#### Your instructions:
When you find the line with "else color 4" among the records below, reproduce it and each line after it exactly, ending with the line with "date := start + z;".

Dataset content section start

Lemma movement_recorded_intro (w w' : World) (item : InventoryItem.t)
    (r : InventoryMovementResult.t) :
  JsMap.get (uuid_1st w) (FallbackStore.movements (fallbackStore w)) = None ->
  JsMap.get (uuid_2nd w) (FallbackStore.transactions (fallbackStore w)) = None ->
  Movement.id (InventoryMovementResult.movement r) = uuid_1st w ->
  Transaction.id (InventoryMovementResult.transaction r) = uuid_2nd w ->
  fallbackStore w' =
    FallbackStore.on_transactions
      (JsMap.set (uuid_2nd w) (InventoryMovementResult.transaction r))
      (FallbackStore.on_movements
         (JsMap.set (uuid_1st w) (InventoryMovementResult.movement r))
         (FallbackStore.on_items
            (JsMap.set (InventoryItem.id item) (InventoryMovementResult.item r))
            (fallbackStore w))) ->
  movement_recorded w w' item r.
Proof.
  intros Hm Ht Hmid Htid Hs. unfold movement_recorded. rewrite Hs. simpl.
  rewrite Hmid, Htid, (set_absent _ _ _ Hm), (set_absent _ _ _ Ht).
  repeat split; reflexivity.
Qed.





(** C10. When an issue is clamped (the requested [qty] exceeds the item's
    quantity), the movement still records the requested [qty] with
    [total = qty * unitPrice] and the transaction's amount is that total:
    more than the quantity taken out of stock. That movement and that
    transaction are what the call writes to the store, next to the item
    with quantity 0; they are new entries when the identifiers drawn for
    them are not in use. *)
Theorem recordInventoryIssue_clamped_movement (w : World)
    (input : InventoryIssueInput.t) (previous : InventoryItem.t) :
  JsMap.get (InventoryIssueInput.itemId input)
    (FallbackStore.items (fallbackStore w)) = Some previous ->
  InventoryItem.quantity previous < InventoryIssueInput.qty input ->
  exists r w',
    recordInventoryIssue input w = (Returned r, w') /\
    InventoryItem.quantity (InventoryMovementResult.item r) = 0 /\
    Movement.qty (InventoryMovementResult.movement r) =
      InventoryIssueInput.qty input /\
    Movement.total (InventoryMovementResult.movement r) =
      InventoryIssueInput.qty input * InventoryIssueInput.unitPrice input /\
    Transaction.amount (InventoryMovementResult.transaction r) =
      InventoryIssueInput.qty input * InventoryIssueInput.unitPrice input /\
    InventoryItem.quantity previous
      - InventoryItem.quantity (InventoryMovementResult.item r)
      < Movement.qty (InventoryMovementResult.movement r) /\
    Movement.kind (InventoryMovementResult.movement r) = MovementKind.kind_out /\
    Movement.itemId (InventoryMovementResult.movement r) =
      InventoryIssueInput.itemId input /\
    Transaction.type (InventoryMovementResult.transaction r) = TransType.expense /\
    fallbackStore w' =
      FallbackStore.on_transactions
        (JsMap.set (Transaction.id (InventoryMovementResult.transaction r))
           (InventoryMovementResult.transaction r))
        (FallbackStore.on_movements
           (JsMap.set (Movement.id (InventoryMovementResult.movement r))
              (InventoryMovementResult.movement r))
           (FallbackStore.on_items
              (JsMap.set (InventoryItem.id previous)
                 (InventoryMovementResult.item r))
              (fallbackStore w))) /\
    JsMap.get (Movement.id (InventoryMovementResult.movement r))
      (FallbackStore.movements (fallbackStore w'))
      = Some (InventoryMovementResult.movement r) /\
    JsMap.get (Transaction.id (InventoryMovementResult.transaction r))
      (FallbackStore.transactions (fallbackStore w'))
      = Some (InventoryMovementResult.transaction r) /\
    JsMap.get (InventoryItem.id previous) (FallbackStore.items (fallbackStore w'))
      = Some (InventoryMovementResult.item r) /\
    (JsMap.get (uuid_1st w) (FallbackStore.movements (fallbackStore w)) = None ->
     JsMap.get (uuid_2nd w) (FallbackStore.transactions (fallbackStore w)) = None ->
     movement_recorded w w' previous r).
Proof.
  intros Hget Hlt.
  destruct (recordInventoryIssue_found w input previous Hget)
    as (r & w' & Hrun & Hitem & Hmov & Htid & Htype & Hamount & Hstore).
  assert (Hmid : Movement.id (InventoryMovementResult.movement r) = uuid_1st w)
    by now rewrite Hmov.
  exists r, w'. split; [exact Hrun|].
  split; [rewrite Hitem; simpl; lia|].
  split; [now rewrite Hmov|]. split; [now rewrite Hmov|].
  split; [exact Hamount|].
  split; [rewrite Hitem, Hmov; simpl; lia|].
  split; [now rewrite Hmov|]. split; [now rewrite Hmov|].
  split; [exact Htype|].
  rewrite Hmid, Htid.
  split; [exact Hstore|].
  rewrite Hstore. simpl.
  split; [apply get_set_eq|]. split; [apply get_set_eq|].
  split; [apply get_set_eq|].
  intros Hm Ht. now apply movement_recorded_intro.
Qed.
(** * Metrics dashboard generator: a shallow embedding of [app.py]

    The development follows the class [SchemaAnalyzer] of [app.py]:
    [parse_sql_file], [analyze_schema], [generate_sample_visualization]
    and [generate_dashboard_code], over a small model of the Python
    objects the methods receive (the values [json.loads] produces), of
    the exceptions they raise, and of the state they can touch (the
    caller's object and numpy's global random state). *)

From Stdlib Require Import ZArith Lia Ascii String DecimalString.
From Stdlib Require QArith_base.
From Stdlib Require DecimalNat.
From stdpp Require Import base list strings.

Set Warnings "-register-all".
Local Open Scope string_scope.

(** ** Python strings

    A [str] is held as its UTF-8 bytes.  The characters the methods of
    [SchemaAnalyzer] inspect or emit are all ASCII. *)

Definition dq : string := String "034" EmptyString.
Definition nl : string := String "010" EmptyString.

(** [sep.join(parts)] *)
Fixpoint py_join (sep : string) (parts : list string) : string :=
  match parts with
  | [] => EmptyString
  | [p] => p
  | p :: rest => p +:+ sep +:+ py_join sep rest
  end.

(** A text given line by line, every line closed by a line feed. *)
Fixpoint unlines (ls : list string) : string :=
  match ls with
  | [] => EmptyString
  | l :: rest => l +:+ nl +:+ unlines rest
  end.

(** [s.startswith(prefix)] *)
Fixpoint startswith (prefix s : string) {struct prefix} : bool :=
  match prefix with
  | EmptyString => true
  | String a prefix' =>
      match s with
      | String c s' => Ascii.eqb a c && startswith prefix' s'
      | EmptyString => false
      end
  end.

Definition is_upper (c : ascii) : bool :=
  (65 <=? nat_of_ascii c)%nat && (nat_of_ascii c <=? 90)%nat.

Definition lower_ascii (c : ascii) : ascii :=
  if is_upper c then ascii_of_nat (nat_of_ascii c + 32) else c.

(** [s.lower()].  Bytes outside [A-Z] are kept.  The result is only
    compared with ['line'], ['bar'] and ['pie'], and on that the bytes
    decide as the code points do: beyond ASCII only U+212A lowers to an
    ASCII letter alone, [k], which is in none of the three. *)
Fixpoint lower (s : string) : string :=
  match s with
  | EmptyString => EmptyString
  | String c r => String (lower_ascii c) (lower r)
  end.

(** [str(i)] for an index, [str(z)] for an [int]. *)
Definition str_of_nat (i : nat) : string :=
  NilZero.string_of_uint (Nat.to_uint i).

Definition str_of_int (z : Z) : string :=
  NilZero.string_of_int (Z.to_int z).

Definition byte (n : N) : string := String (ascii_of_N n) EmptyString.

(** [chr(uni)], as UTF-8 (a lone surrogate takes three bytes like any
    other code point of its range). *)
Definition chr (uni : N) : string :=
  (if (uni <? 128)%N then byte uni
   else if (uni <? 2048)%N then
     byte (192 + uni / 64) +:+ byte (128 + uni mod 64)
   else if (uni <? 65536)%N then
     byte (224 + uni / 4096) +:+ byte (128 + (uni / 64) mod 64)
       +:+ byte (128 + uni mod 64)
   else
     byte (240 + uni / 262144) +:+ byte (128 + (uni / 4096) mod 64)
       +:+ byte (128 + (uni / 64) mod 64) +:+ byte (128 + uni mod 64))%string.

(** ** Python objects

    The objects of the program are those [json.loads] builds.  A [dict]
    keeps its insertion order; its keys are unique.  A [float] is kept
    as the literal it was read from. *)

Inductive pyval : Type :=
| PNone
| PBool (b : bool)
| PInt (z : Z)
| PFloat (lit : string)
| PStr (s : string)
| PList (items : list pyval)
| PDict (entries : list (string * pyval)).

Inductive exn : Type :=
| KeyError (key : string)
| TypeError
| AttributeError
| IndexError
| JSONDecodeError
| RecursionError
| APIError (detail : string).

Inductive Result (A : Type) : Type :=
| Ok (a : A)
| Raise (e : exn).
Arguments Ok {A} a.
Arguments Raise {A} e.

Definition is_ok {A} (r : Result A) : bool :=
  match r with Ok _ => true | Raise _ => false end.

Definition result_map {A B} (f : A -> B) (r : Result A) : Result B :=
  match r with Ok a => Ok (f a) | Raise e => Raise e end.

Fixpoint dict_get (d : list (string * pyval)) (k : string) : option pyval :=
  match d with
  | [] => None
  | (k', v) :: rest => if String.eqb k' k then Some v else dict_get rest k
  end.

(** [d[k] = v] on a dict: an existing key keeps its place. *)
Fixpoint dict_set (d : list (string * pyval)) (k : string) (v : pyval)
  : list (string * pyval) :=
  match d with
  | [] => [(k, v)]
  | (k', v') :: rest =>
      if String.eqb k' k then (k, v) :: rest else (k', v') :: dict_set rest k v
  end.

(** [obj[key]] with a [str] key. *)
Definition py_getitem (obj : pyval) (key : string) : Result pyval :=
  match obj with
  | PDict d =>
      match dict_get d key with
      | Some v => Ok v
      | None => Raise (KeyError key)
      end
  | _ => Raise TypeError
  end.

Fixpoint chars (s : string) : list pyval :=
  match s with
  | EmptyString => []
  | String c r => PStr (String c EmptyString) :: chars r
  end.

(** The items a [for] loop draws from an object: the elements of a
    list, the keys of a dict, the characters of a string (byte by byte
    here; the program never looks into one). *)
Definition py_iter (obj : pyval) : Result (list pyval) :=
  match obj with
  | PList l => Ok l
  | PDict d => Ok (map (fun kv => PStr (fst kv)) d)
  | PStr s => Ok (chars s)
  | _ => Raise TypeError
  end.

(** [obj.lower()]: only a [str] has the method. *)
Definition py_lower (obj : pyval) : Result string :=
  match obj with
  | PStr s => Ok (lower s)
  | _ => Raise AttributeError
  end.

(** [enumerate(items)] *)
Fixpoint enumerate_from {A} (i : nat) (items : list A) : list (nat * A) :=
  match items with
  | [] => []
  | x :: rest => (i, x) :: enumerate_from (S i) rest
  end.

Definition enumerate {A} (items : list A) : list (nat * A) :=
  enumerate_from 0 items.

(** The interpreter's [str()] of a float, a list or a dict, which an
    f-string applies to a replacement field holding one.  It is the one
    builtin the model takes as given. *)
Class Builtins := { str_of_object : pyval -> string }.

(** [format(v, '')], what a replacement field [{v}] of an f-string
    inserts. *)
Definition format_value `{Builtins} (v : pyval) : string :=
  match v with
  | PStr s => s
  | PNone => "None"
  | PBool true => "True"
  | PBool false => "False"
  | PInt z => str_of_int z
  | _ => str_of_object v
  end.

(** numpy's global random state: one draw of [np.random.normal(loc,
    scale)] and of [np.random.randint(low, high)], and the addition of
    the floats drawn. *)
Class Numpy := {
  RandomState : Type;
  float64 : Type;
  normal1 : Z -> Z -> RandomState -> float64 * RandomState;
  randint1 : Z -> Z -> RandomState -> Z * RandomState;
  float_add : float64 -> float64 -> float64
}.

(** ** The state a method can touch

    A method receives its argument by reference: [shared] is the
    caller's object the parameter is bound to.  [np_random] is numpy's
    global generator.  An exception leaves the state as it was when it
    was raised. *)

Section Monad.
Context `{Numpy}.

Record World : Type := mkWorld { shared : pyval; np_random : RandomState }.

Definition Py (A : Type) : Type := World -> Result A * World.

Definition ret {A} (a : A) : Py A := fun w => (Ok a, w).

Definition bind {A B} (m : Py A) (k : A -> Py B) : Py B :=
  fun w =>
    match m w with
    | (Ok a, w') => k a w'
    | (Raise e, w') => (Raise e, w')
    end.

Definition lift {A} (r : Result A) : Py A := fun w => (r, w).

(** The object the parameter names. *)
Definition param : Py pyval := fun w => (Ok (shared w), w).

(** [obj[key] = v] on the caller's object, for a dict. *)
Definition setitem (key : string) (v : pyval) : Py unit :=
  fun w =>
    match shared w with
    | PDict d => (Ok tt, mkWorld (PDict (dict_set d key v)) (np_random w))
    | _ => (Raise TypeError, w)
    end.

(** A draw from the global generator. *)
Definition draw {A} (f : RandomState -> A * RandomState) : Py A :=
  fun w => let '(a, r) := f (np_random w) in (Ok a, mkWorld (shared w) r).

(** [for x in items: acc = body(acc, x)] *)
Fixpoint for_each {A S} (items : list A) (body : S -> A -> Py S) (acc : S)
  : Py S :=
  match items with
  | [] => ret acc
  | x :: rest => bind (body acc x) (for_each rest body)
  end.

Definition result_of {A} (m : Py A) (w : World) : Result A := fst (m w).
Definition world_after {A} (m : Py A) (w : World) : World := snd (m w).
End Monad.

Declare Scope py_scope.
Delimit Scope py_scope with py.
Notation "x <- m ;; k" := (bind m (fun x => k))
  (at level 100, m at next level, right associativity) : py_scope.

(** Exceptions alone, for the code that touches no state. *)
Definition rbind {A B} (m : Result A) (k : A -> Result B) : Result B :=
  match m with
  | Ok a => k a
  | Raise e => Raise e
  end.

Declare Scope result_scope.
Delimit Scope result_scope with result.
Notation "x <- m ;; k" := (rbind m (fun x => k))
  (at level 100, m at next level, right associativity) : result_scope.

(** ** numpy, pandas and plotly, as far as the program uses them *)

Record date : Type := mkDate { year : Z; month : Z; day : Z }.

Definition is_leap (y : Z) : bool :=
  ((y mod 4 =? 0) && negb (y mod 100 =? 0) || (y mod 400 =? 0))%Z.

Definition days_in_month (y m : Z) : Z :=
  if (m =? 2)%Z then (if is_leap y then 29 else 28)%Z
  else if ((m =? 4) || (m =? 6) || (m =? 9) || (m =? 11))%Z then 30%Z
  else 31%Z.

Dataset content section end
Dataset content section start

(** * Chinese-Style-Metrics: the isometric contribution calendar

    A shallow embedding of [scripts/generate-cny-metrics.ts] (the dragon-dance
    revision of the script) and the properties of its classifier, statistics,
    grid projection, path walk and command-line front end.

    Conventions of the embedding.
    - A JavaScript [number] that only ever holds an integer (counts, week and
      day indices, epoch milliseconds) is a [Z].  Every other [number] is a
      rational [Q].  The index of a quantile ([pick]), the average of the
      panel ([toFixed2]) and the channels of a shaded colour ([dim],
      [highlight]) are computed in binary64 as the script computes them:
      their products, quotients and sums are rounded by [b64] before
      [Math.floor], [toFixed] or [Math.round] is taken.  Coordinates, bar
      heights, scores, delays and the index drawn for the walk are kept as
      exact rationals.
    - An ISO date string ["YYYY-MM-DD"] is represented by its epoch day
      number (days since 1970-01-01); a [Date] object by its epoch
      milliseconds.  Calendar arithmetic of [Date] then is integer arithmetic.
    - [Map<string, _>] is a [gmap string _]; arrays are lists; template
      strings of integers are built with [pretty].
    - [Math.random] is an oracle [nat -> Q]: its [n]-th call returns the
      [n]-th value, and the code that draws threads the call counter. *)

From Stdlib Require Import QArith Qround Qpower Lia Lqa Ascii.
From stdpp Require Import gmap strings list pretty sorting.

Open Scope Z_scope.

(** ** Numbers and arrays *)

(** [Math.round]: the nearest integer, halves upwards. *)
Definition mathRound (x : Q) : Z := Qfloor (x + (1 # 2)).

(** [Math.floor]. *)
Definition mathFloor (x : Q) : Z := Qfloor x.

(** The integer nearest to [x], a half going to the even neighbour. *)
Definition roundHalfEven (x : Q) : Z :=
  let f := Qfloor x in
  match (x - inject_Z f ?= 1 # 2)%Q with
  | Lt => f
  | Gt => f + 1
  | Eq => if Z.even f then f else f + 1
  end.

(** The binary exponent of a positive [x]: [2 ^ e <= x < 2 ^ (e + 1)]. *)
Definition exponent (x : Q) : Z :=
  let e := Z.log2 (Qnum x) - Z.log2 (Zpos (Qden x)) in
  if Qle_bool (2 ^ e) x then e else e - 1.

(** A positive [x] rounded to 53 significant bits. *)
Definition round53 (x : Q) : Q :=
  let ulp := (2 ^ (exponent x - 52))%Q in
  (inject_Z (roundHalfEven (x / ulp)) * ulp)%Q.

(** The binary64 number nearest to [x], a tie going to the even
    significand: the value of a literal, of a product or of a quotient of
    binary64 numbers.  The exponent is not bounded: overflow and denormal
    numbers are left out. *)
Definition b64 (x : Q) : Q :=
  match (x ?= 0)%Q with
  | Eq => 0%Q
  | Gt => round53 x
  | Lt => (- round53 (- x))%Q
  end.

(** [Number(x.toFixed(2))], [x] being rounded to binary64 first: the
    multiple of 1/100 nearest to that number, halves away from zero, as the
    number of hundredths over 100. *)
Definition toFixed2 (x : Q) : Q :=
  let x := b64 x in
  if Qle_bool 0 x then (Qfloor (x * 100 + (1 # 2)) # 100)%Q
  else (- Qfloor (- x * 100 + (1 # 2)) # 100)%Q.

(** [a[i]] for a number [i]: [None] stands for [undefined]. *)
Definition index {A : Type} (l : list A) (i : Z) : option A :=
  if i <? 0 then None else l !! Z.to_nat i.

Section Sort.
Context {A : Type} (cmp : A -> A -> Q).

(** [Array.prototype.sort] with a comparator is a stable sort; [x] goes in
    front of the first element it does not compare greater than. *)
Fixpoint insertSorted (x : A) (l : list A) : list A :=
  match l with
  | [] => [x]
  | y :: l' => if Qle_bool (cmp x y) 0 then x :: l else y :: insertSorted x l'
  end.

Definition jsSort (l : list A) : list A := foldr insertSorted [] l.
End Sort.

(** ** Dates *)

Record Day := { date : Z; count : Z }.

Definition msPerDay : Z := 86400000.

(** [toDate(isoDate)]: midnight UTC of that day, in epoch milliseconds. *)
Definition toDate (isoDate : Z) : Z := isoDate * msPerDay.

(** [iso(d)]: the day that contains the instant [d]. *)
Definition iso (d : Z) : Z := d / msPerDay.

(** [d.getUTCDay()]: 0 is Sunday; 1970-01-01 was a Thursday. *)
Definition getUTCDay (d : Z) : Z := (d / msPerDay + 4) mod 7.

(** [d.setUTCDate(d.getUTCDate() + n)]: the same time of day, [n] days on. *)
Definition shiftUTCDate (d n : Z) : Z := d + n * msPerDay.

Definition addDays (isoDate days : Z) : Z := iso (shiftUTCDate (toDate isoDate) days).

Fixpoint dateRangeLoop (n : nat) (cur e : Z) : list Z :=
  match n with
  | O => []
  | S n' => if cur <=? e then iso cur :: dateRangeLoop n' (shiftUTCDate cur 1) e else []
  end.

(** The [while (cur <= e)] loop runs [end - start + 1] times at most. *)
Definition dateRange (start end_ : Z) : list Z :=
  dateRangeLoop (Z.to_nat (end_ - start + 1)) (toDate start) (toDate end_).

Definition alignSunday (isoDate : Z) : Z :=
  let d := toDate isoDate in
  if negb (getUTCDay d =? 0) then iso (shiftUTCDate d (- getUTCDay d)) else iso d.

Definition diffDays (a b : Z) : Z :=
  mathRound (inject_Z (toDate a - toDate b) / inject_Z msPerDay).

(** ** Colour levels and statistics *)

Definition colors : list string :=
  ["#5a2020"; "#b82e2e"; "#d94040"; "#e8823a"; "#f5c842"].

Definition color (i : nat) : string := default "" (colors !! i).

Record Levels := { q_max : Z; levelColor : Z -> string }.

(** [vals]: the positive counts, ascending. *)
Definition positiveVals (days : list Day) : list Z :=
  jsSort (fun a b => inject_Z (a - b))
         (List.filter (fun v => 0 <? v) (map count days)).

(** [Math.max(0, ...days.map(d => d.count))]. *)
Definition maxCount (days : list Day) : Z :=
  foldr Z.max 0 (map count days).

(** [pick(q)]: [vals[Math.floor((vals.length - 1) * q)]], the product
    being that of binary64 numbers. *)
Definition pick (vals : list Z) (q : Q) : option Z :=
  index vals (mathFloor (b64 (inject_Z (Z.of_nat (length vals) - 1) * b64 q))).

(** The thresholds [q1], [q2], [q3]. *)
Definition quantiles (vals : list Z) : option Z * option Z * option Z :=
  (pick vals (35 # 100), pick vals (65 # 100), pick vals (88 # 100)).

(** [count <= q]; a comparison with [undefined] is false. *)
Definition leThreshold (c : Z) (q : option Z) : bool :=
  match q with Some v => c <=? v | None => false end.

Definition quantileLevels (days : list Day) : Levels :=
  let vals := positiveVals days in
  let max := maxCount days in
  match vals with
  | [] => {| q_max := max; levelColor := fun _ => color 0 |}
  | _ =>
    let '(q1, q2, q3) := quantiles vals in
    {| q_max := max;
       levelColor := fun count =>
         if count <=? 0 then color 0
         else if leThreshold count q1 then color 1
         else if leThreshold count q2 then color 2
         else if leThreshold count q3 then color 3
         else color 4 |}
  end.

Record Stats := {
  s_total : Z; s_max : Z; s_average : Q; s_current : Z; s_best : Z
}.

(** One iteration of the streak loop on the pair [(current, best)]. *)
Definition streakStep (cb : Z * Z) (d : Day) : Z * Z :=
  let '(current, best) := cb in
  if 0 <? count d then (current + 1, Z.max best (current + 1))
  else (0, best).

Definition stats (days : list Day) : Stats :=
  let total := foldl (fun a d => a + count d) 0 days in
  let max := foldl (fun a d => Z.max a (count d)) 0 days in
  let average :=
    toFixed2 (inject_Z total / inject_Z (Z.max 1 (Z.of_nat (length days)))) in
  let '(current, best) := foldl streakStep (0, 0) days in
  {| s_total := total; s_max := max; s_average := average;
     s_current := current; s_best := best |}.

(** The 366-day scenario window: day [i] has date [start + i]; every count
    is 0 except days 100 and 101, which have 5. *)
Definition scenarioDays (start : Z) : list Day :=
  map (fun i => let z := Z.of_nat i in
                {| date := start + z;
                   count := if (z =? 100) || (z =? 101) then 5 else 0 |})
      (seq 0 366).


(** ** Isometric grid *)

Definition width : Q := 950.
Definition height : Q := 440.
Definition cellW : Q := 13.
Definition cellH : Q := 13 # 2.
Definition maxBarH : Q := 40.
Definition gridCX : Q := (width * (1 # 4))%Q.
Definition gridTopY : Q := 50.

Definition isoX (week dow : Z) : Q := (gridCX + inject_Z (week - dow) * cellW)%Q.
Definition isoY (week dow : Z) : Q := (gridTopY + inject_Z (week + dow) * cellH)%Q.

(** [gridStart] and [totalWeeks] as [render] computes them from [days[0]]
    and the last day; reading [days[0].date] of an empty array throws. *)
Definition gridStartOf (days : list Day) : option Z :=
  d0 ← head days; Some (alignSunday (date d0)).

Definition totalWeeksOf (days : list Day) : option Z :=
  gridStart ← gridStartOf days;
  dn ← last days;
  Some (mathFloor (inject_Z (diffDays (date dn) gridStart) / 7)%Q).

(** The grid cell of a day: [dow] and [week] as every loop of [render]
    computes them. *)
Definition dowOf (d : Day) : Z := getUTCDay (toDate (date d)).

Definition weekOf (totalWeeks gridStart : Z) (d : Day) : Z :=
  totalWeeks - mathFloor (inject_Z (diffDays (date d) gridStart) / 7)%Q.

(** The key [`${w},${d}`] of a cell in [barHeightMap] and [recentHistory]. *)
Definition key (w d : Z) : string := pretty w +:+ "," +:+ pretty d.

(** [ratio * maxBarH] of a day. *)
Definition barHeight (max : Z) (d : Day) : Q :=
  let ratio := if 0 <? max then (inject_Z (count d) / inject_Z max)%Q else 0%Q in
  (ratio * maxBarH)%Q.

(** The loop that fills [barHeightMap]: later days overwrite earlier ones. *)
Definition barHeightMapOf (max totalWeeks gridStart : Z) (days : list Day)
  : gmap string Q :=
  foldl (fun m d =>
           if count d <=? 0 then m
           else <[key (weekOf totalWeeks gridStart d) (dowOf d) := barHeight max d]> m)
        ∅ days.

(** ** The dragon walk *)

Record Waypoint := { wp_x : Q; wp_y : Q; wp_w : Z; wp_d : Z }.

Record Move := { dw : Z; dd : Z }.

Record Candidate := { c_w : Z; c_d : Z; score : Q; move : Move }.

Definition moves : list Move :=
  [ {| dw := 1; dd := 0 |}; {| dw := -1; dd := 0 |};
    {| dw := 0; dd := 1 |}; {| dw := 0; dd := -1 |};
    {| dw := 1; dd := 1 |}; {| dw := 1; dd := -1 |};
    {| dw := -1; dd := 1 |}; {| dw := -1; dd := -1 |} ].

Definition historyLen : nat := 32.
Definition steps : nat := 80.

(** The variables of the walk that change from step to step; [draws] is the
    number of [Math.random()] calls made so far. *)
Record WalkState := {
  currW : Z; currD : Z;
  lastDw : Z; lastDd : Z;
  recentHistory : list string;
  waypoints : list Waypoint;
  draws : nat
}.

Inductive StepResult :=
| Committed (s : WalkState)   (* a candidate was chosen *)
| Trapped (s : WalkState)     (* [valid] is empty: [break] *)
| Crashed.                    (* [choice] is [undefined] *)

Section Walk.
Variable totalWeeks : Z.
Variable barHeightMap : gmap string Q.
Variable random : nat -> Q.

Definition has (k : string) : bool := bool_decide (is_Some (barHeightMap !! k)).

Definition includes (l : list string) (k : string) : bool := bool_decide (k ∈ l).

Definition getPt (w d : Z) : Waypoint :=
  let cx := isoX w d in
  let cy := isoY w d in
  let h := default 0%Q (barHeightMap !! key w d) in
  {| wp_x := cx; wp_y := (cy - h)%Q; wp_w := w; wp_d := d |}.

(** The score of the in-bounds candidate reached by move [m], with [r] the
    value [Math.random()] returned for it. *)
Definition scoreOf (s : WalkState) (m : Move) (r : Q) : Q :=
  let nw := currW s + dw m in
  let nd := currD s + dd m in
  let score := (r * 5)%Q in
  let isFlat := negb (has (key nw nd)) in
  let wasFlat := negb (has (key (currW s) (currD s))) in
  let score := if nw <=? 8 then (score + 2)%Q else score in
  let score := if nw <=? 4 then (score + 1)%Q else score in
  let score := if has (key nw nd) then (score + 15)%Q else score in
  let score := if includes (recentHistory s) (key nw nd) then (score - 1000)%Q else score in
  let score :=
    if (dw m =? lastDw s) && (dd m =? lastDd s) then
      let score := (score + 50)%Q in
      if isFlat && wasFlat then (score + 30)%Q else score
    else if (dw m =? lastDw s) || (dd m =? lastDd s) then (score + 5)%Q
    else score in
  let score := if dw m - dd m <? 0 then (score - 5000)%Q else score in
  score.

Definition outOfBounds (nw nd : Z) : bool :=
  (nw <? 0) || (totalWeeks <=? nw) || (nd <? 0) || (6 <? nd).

Dataset content section end

#### Answer to this problem:
         else color 4 |}
  end.

Record Stats := {
  s_total : Z; s_max : Z; s_average : Q; s_current : Z; s_best : Z
}.

(** One iteration of the streak loop on the pair [(current, best)]. *)
Definition streakStep (cb : Z * Z) (d : Day) : Z * Z :=
  let '(current, best) := cb in
  if 0 <? count d then (current + 1, Z.max best (current + 1))
  else (0, best).

Definition stats (days : list Day) : Stats :=
  let total := foldl (fun a d => a + count d) 0 days in
  let max := foldl (fun a d => Z.max a (count d)) 0 days in
  let average :=
    toFixed2 (inject_Z total / inject_Z (Z.max 1 (Z.of_nat (length days)))) in
  let '(current, best) := foldl streakStep (0, 0) days in
  {| s_total := total; s_max := max; s_average := average;
     s_current := current; s_best := best |}.

(** The 366-day scenario window: day [i] has date [start + i]; every count
    is 0 except days 100 and 101, which have 5. *)
Definition scenarioDays (start : Z) : list Day :=
  map (fun i => let z := Z.of_nat i in
                {| date := start + z;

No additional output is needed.